Genetics and genomics play a central role in investigations of human disease and its underlying causes and mechanisms. Methods such as genome-wide association studies (GWAS) have underpinned the discovery of many factors relevant for improved disease prediction, prevention, and treatment. However, such studies have been mostly conducted in populations of European descent, and it remains unclear to what extent their findings are relevant or transferable to populations of other ancestries. Our research combines CKB genetic resources (link to resources case-study), trait and disease data, and external datasets (e.g. UK Biobank), to investigate the contribution of genetics to disease risk and aetiology, and how it varies between different populations.
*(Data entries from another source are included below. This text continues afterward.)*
(* ===== verification/TcpSegmentTheorems.v ===== *)
(** * Theorems on TCP segments and retransmission *)

From stdpp Require Import base list gmap sorting.
From Stdlib Require Import ZArith Lia.
From S2P Require Import Prelude NetBytes TcpSegment TransportTheorems.

Local Open Scope Z_scope.

(** ** Segments *)

Module SegmentSpec.
Import Segment.

Lemma from_to_be32 (w : Z) : is_u32 w ->
  from_be32 (Z.land (Z.shiftr (Z.land (Z.shiftr w 16) 65535) 8) 255) (Z.land (Z.land (Z.shiftr w 16) 65535) 255)
    (Z.land (Z.shiftr (Z.land w 65535) 8) 255) (Z.land (Z.land w 65535) 255) = w.
Proof.
  intros Hw. unfold is_u32, u32_modulus in Hw. unfold from_be32.
  change 65535 with (Z.ones 16). rewrite !Z.land_ones, (Z.shiftr_div_pow2 w 16) by lia. change (2 ^ 16) with 65536.
  assert (H1 : is_u16 (w / 65536 mod 65536)) by (unfold is_u16; apply Z.mod_pos_bound; lia).
  assert (H2 : is_u16 (w mod 65536)) by (unfold is_u16; apply Z.mod_pos_bound; lia).
  rewrite (from_to_be16 _ H1), (from_to_be16 _ H2). unfold is_u16 in *.
  rewrite (Z.mod_small (w / 65536)) by (split; [apply Z.div_pos; lia | apply Z.div_lt_upper_bound; lia]).
  rewrite Z.lor_comm. assert (E : Z.land (w mod 65536) (Z.shiftl (w / 65536) 16) = 0).
  { apply Z.bits_inj'. intros i Hi. rewrite Z.land_spec, Z.bits_0. destruct (Z.ltb_spec i 16).
    - rewrite Z.shiftl_spec_low by lia. apply andb_false_r.
    - change 65536 with (2 ^ 16). rewrite Z.mod_pow2_bits_high by lia. done. }
  rewrite <- Z.lxor_lor, <- Z.add_nocarry_lxor by done.
  rewrite Z.shiftl_mul_pow2 by lia. change (2 ^ 16) with 65536. pose proof (Z.div_mod w 65536 ltac:(lia)). lia.
Qed.

Lemma to_be32_bytes (w : Z) : bytes (to_be32 w).
Proof. unfold to_be32, bytes. rewrite Forall_app. split; apply to_be16_bytes. Qed.

Record segment_ok (b : TcpSegmentBuilder) : Prop := mkSegmentOk {
  so_src : is_u16 (src_port b);
  so_dst : is_u16 (dst_port b);
  so_seq : is_u32 (seq_num b);
  so_ack : is_u32 (ack_num b);
  so_flags : 0 <= flags b < 64;
  so_payload : bytes (payload b);
  so_len : Z.of_nat (length (payload b)) <= 65515
}.
Import WindowScale Congestion FlowControl Segment Retransmit RetransmitSpec SegmentSpec.

Local Open Scope Z_scope.

(** ** Every run of the interface *)

(** What programs, drivers and the timer may call. *)
Inductive api :=
| ANew (t : SocketType) | AOwned (t : SocketType) | ADrop (k : Socket)
| ABind (k : Socket) (a : SocketAddr) | AConnect (k : Socket) (a : SocketAddr) | AListen (k : Socket) (b : Z)
| AAccept (k : Socket) | ABacklog (k : Socket) (a : SocketAddr)
| ASend (k : Socket) (d : list Z) | ARecv (k : Socket) (n : nat)
| ASendTo (k : Socket) (d : list Z) (a : SocketAddr) | ARecvFrom (k : Socket) (n : nat)
| APushData (k : Socket) (d : list Z) | APushPacket (k : Socket) (a : SocketAddr) (d : list Z) | AClose (k : Socket)
| ARecvPoll (k : Socket) (n : nat) (w : Z) | ASendPoll (k : Socket) (d : list Z) (o : nat) (w : Z)
| AAcceptPoll (k : Socket) (w : Z) | ARecvFromPoll (k : Socket) (n : nat)
| AServer (a : SocketAddr) (b : Z) | ATcpConnect (a : SocketAddr) | AUdpBind (a : SocketAddr)
| ATurn (e : NetworkEvent) | ASegment (src dst seg : list Z) | ATick.

Definition ignore {A} (m : ep A) : ep unit := run_ m; eret tt.

Definition run_api (o : api) : ep unit :=
  match o with
  | ANew t => ignore (Socket_new t)
  | AOwned t => ignore (owned_new t)
  | ADrop k => owned_drop k
  | ABind k a => ignore (socket_bind k a)
  | AConnect k a => ignore (socket_connect k a)
  | AListen k b => ignore (socket_listen k b)
  | AAccept k => ignore (socket_accept k)
  | ABacklog k a => ignore (accept_from_backlog k a)
  | ASend k d => ignore (socket_send k d)
  | ARecv k n => ignore (socket_recv k n)
  | ASendTo k d a => ignore (socket_send_to k d a)
  | ARecvFrom k n => ignore (socket_recv_from k n)
  | APushData k d => push_data k d
  | APushPacket k a d => push_packet k a d
  | AClose k => ignore (socket_close k)
  | ARecvPoll k n w => ignore (recv_poll k n w)
  | ASendPoll k d o w => ignore (send_poll k d o w)
  | AAcceptPoll k w => ignore (accept_poll k w)
  | ARecvFromPoll k n => ignore (recv_from_poll k n)
  | AServer a b => ignore (create_tcp_server a b)
  | ATcpConnect a => ignore (tcp_connect a)
  | AUdpBind a => ignore (udp_bind a)
  | ATurn e => ignore (event_turn e)
  | ASegment src dst seg => process_tcp_segment src dst seg
  | ATick => tick
  end.

Definition handle_of (o : api) : option Socket :=
  match o with
  | ADrop k | ABind k _ | AConnect k _ | AListen k _ | AAccept k | ABacklog k _ | ASend k _ | ARecv k _ | ASendTo k _ _ | ARecvFrom k _
  | APushData k _ | APushPacket k _ _ | AClose k | ARecvPoll k _ _ | ASendPoll k _ _ _ | AAcceptPoll k _ | ARecvFromPoll k _ => Some k
  | _ => None
  end.
Definition handle_ok (o : api) (s : endpoint) : Prop := match handle_of o with Some k => valid k s | None => True end.

(** [init_socket_manager] on the statics. *)
Definition start : endpoint := set_manager endpoint_new (Some manager_new).

Inductive reachable : endpoint -> Prop :=
| reach_start : reachable start
| reach_step s o s' : reachable s -> handle_ok o s -> run_api o s = Ret (tt, s') -> reachable s'.

Lemma start_wf : wf start.
Proof.
  split; cbn [start set_manager endpoint_new ep_store ep_next ep_manager ep_queues].
  - intros id. rewrite lookup_empty. split; [by intros [? ?] | lia].
  - intros m f k [= <-]. cbn [manager_new sockets]. by rewrite lookup_empty.
  - by intros m [= <-].
  - intros k q. by rewrite lookup_empty.
Qed.

Lemma good_ignore {A} (P : endpoint -> Prop) (m : ep A) : stable P -> good P m -> good P (ignore m).
Proof. intros HP Hm. apply good_bind; [done | done | intros; apply good_ret]. Qed.

Lemma stable_handle (o : api) : stable (handle_ok o).
Proof. unfold handle_ok. destruct (handle_of o); [apply stable_valid | done]. Qed.
(** [weak] says whether a weak exchange fails although the values agree. *)
Definition push_step (weak : bool) (r : MpscRingBuffer) (pc : push_pc) : outcome (MpscRingBuffer * push_pc) :=
  match pc with
  | PushLoop v bo => Ret (r, PushHead v bo (head r))
  | PushHead v bo h =>
      let next_head := (h +w 1) mod N in
      if next_head =? tail r then Ret (r, PushDone (Err v)) else Ret (r, PushRoom v bo h next_head)
  | PushRoom v bo h next_head =>
      if (head r =? h) && negb weak then Ret (mkMpsc next_head (committed r) (tail r) (buffer r), PushReserved v h next_head)
      else Ret (r, PushLoop v (spin bo).2)
  | PushReserved v h next_head =>
      let! b := write_slot (buffer r) h v in
      Ret (mkMpsc (head r) (committed r) (tail r) b, PushWaiting v backoff_new h next_head)
  | PushWaiting v cbo h next_head =>
      if negb (committed r =? h) then Ret (r, PushWaiting v (snooze cbo).2 h next_head) else Ret (r, PushTurn v next_head)
  | PushTurn v next_head => Ret (mkMpsc (head r) next_head (tail r) (buffer r), PushDone (Ok tt))
  | PushDone _ => Ret (r, pc)
  end.

Inductive pop_pc :=
| PopStart
| PopTail (tail : Z)
| PopSome (tail : Z)
| PopRead (value : T) (tail : Z)
| PopDone (r : option T).

Definition pop_step (r : MpscRingBuffer) (pc : pop_pc) : outcome (MpscRingBuffer * pop_pc) :=
  match pc with
  | PopStart => Ret (r, PopTail (tail r))
  | PopTail t => if t =? committed r then Ret (r, PopDone None) else Ret (r, PopSome t)
  | PopSome t =>
      let! vb := take_slot (buffer r) t in
      Ret (mkMpsc (head r) (committed r) (tail r) vb.2, PopRead vb.1 t)
  | PopRead v t => Ret (mkMpsc (head r) (committed r) ((t +w 1) mod N) (buffer r), PopDone (Some v))
  | PopDone _ => Ret (r, pc)
  end.

(** The bounded channel: a sender and a receiver share a ring. *)
Definition send (value : T) : push_pc := push_start value.
Definition sender_is_full (r : MpscRingBuffer) : bool := (head r +w 1) mod N =? tail r.
Definition recv : pop_pc := PopStart.
Definition receiver_is_empty (r : MpscRingBuffer) : bool := is_empty r.

End mpsc.
Arguments MpscRingBuffer : clear implicits.
Arguments push_pc : clear implicits.
Arguments pop_pc : clear implicits.
End Mpsc.

(** ** Messages between cores *)

Module InterCore.

Inductive InterCoreMessage :=
| MigrateTask (task_id from_core to_core : Z)
| StealRequest (from_core : Z)
| StealResponse (task_id : option Z)
| RelayInterrupt (vector : Z)
| Shutdown
| Custom (value : Z).

Definition DEFAULT_QUEUE_SIZE : Z := 256.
Our current and planned research aims include:
- to conduct GWAS of diseases and their risk factors in the Chinese population;
- to compare the genetic architectures and shared heritability of traits and diseases in different ancestries;
- to develop and implement methodologies for combining genetic data from multiple ancestries, including trans-ancestry GWAS meta-analysis;
- to investigate how genetic variation in China contributes to geographic patterns of disease prevalence;
- to derive genetic scores for prediction of disease in East Asian populations, and for determining the contribution of risk factors to diseases;
This work includes ongoing participation in a wide range of international collaborations and consortia. We are also continuing to further enhance the CKB genetic resources (e.g. through whole genome sequencing) to strengthen existing studies and to enable new avenues of investigation.